Compliance Management, Privacy

ACLU, EFF sue DHS over electronic device searches at border

The American Civil Liberties Union, the Electronic Frontier Foundation (EFF), and the ACLU of Massachusetts filed suit against the Department of Homeland Security (DHS) for searching the laptops and smartphones of travelers at the U.S. border. 

The suit was filed on behalf of 10 U.S. citizens and a lawful permanent resident, most of them Muslim or people of color, whose devices were searched as they reentered the country after business or personal trips. In some cases officers seized the devices and in several cases kept them for extended periods or did not return them at all. 

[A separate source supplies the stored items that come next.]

(** C9, as the controllers have it.  A successful Address Read of an object
    that exists leaves a value under each of the eleven declared fields: nine
    are what the flatten function of the codec makes of the wire field,
    [self_link] is the [selfLink] of the object brought to v1, and [project]
    is the project of the resource (its own field or the ambient default), not
    a field of the object.  Route Read writes nothing: it leaves the state as
    it found it. *)
Theorem C9_read_hydrates :
  (forall api config d res,
     addressFetched api config d = Some res ->
     let r := run (resourceComputeAddressRead api config) d in
     result r = Ok tt ->
     (forall k w fl, In (k, w, fl) addressReadCodec ->
        exists v, fl (field w res) = Ok v /\ rd_attrs (final r) !! k = Some v) /\
     (exists s, field "selfLink" res = VString s /\
        rd_attrs (final r) !! "self_link" = Some (VString (ConvertSelfLinkToV1 s))) /\
     (exists p, getProject d config = Ok p /\
        rd_attrs (final r) !! "project" = Some (VString p))) /\
  writesEveryField addressSchema resourceComputeAddressRead addressFound /\
  (forall api config d, final (run (resourceComputeRouteRead api config) d) = d).
Proof.
  split; [ | split].
  - intros api config d res Hf. apply address_read_hydrates, Hf.
  - intros api config d Hfound Hres k s Hin. unfold addressFound in Hfound.
    destruct (addressFetched api config d) as [res | ] eqn:Hf; [ | discriminate].
    destruct (address_read_hydrates api config d res Hf Hres)
      as (Hcodec & (sl & _ & Hsl) & (p & _ & Hp)).
    simpl in Hin.
    repeat (destruct Hin as [Heq | Hin];
            [inversion Heq; subst; clear Heq | ]); try contradiction;
      try (rewrite Hsl; eexists; reflexivity);
      try (rewrite Hp; eexists; reflexivity).
    all: match goal with
         | |- is_Some (_ !! ?k) =>
             first
               [ destruct (Hcodec k k _ ltac:(simpl; eauto 12)) as (v & _ & ->)
               | destruct (Hcodec k "addressType" _ ltac:(simpl; eauto 12)) as (v & _ & ->)
               | destruct (Hcodec k "networkTier" _ ltac:(simpl; eauto 12)) as (v & _ & ->)
               | destruct (Hcodec k "creationTimestamp" _ ltac:(simpl; eauto 12))
                   as (v & _ & ->) ]
         end; eexists; reflexivity.
  - intros api config d. unfold resourceComputeRouteRead. unfold_m.
    destruct (RoutesGet api (Project config) (Id d)); reflexivity.
Qed.

Lemma C9_read_hydrates_witness :
  rd_attrs (final (run (resourceComputeAddressRead
                          (addressApi Succeeded
                             {[ "name" := VString "addr1";
                                "addressType" := VString "INTERNAL";
                                "networkTier" := VString "PREMIUM";
                                "selfLink" := VString
       "https://www.googleapis.com/compute/beta/projects/p1/regions/r1/addresses/addr1" ]})
                          sampleConfig) sampleAddress)) !! "self_link"
  = Some (VString
       "https://www.googleapis.com/compute/v1/projects/p1/regions/r1/addresses/addr1").
Proof.
  edestruct (proj1 C9_read_hydrates) as (_ & (s & Hs & Hsl) & _);
    [ | | rewrite Hsl ]; [reflexivity | reflexivity | ].
  vm_compute in Hs. inversion Hs. reflexivity.
Defined.

(** C9 as stated does not hold for routes: a successful Route Read of a
    route that exists leaves the declared fields as they were, here unset. *)
Lemma C9_route_read_writes_nothing :
  ~ writesEveryField routeSchema resourceComputeRouteRead routeFound.
Proof.
  intros H.
  destruct (H (routeApi Succeeded) sampleConfig unreadRoute eq_refl eq_refl
              "name" (plain TypeString true false true)) as [v Hv].
  - simpl. auto.
  - vm_compute in Hv. discriminate Hv.
Qed.

(** ** The type assertion on [selfLink] *)

Lemma flatten_nil_tolerant k w fl :
  In (k, w, fl) addressReadCodec -> exists v, fl VNil = Ok v.
Proof.
  intros Hin. simpl in Hin.
  repeat (destruct Hin as [Heq | Hin]; [inversion Heq; subst; clear Heq | ]);
    try contradiction; eexists; reflexivity.
Qed.

(** A rejected field contradicts [codecFieldsAccepted]. *)
Ltac rejected Hacc :=
  exfalso;
  match goal with
  | H : Set_ ?k ?v ?di = Err _ |- _ =>
      let v' := fresh "v" in
      let s := fresh "s" in
      let Hfl := fresh "Hfl" in
      let Hls := fresh "Hls" in
      let Hfits := fresh "Hfits" in
      destruct (Hacc k _ _ ltac:(simpl; eauto 12)) as (v' & s & Hfl & Hls & Hfits);
      unfold flattenComputeAddressAddress, flattenComputeAddressCreationTimestamp,
        flattenComputeAddressDescription, flattenComputeAddressName,
        flattenComputeAddressNetworkTier, flattenComputeAddressUsers in Hfl;
      assert (v' = v) by congruence; subst v';
      unfold Set_ in H;
      repeat match goal with
             | E : Set_ _ _ _ = Ok _ |- _ => apply Set_schema in E
             end;
      repeat match goal with
             | E : rd_schema _ = rd_schema _ |- _ => rewrite E in *; clear E
             end;
      rewrite Hls, Hfits in H; discriminate H
  end.

Lemma self_link_assertion api config d res :
  addressFetched api config d = Some res ->
  isString (field "selfLink" res) = false ->
  let r := result (run (resourceComputeAddressRead api config) d) in
  r <> Ok tt /\
  (r = Panic \/ exists e, r = Err (readError e)) /\
  (codecFieldsAccepted d res -> r = Panic).
Proof.
  intros Hf Hsl r. subst r. unfold addressFetched in Hf.
  read_steps.
  all: inversion Hf; subst; clear Hf.
  all: try match goal with
           | H : assertString _ = Ok _ |- _ =>
               unfold assertString in H; destruct (field "selfLink" _);
               discriminate
           | H : assertString _ = Err _ |- _ =>
               unfold assertString in H; destruct (field "selfLink" _);
               discriminate
           end.
  all: try match goal with
           | H : ?fl (field ?w ?r) = Err _ |- _ =>
               exfalso; clear - H;
               unfold fl, NameFromSelfLinkStateFunc, assertString in H;
               destruct (field w r); try discriminate H;
               destruct (String.eqb _ _); discriminate H
           end.
  all: split; [discriminate | split].
  all: try (left; reflexivity).
  all: try (right; eexists; reflexivity).
  all: try (intros _; reflexivity).
  all: try (intros Hacc; rejected Hacc).
  all: intros Hacc; exfalso.
  all: match goal with
       | H : ?fl (field ?w _) = Panic |- _ =>
           destruct (Hacc _ w fl ltac:(simpl; eauto 12)) as (v' & s & Hfl & _);
           congruence
       end.
Qed.

(** C10, as the controller has it.  When the fetched object has no string
    under [selfLink], Address Read never returns nil: it ends in a panic, at
    the assertion on [selfLink] or at an earlier assertion of a flatten
    function, unless the framework rejects one of the nine fields written
    before, in which case Read returns that error in the ordinary way.  When
    the nine fields are accepted it does panic.  Every flatten function of the
    codec takes nil without panicking. *)
Theorem C10_self_link_assertion :
  (forall api config d res,
     addressFetched api config d = Some res ->
     isString (field "selfLink" res) = false ->
     let r := result (run (resourceComputeAddressRead api config) d) in
     r <> Ok tt /\
     (r = Panic \/ exists e, r = Err (readError e)) /\
     (codecFieldsAccepted d res -> r = Panic)) /\
  (forall k w fl, In (k, w, fl) addressReadCodec -> exists v, fl VNil = Ok v).
Proof.
  split.
  - intros api config d res. apply self_link_assertion.
  - apply flatten_nil_tolerant.
Qed.

Lemma C10_self_link_assertion_witness :
  result (run (resourceComputeAddressRead (addressApi Succeeded ∅) sampleConfig)
              sampleAddress) = Panic.
Proof.
  apply (proj1 C10_self_link_assertion (addressApi Succeeded ∅) sampleConfig
           sampleAddress ∅); [reflexivity | reflexivity | ].
  intros k w fl Hin. simpl in Hin.
  repeat (destruct Hin as [Heq | Hin]; [inversion Heq; subst; clear Heq | ]);
    try contradiction; eexists; eexists; repeat split; reflexivity.
Defined.

(** C10 as stated does not hold: an answer without [selfLink] whose
    [address] is a list makes Read return an ordinary error, the one of
    [d.Set], before the assertion is reached. *)
Lemma C10_rejected_field_returns_error :
  ~ selfLinkAssertionAlwaysFails.
Proof.
  intros H.
  specialize (H (addressApi Succeeded {[ "address" := VList [VString "10.0.0.1"] ]})
                sampleConfig sampleAddress
                {[ "address" := VList [VString "10.0.0.1"] ]} eq_refl eq_refl).
  vm_compute in H. discriminate H.
Qed.

(** ** The payload of Create *)

Lemma payloadSound_empty d config : payloadSound d config ∅.
Proof. intros key prop H. rewrite lookup_empty in H. discriminate H. Qed.

Lemma payloadSound_addProp d config obj key f expand prop :
  In (key, f, expand) payloadFields ->
  expand (Get f d) d config = Ok prop ->
  payloadSound d config obj ->
  payloadSound d config (addProp key f prop d obj).
Proof.
  intros Hin Hexp Hobj. unfold addProp, GetOkExists.
  destruct (negb (isEmptyValue prop) &&
            ((match rd_attrs d !! f with Some _ => true | None => false end)
             || negb (DeepEqual (Get f d) prop))) eqn:Hcond; [ | exact Hobj].
  apply andb_true_iff in Hcond as [Hne Hset].
  intros key' prop' Hlook.
  destruct (decide (key = key')) as [<- | Hneq].
  - rewrite lookup_insert_eq in Hlook. inversion Hlook; subst prop'.
    split; [apply negb_true_iff, Hne | ].
    exists f, expand. split; [exact Hin | split; [exact Hexp | ]].
    unfold GetOkExists. simpl.
    apply orb_true_iff in Hset as [Hset | Hset]; [left; exact Hset | right].
    apply DeepEqual_false, negb_true_iff, Hset.
  - rewrite lookup_insert_ne in Hlook by exact Hneq. apply Hobj, Hlook.
Qed.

“The government cannot use the border as a dragnet to search through our private data,” ACLU attorney Esha Bhandari said in a release. “Our electronic devices contain massive amounts of information that can paint a detailed picture of our personal lives, including emails, texts, contact lists, photos, work documents, and medical or financial records. The Fourth Amendment requires that the government get a warrant before it can search the contents of smartphones and laptops at the border.”

EFF Staff Attorney Sophia Cope said, “People now store their whole lives, including extremely sensitive personal and business matters, on their phones, tablets, and laptops, and it's reasonable for them to carry these with them when they travel."

Cope noted, "It's high time that the courts require the government to stop treating the border as a place where they can end-run the Constitution."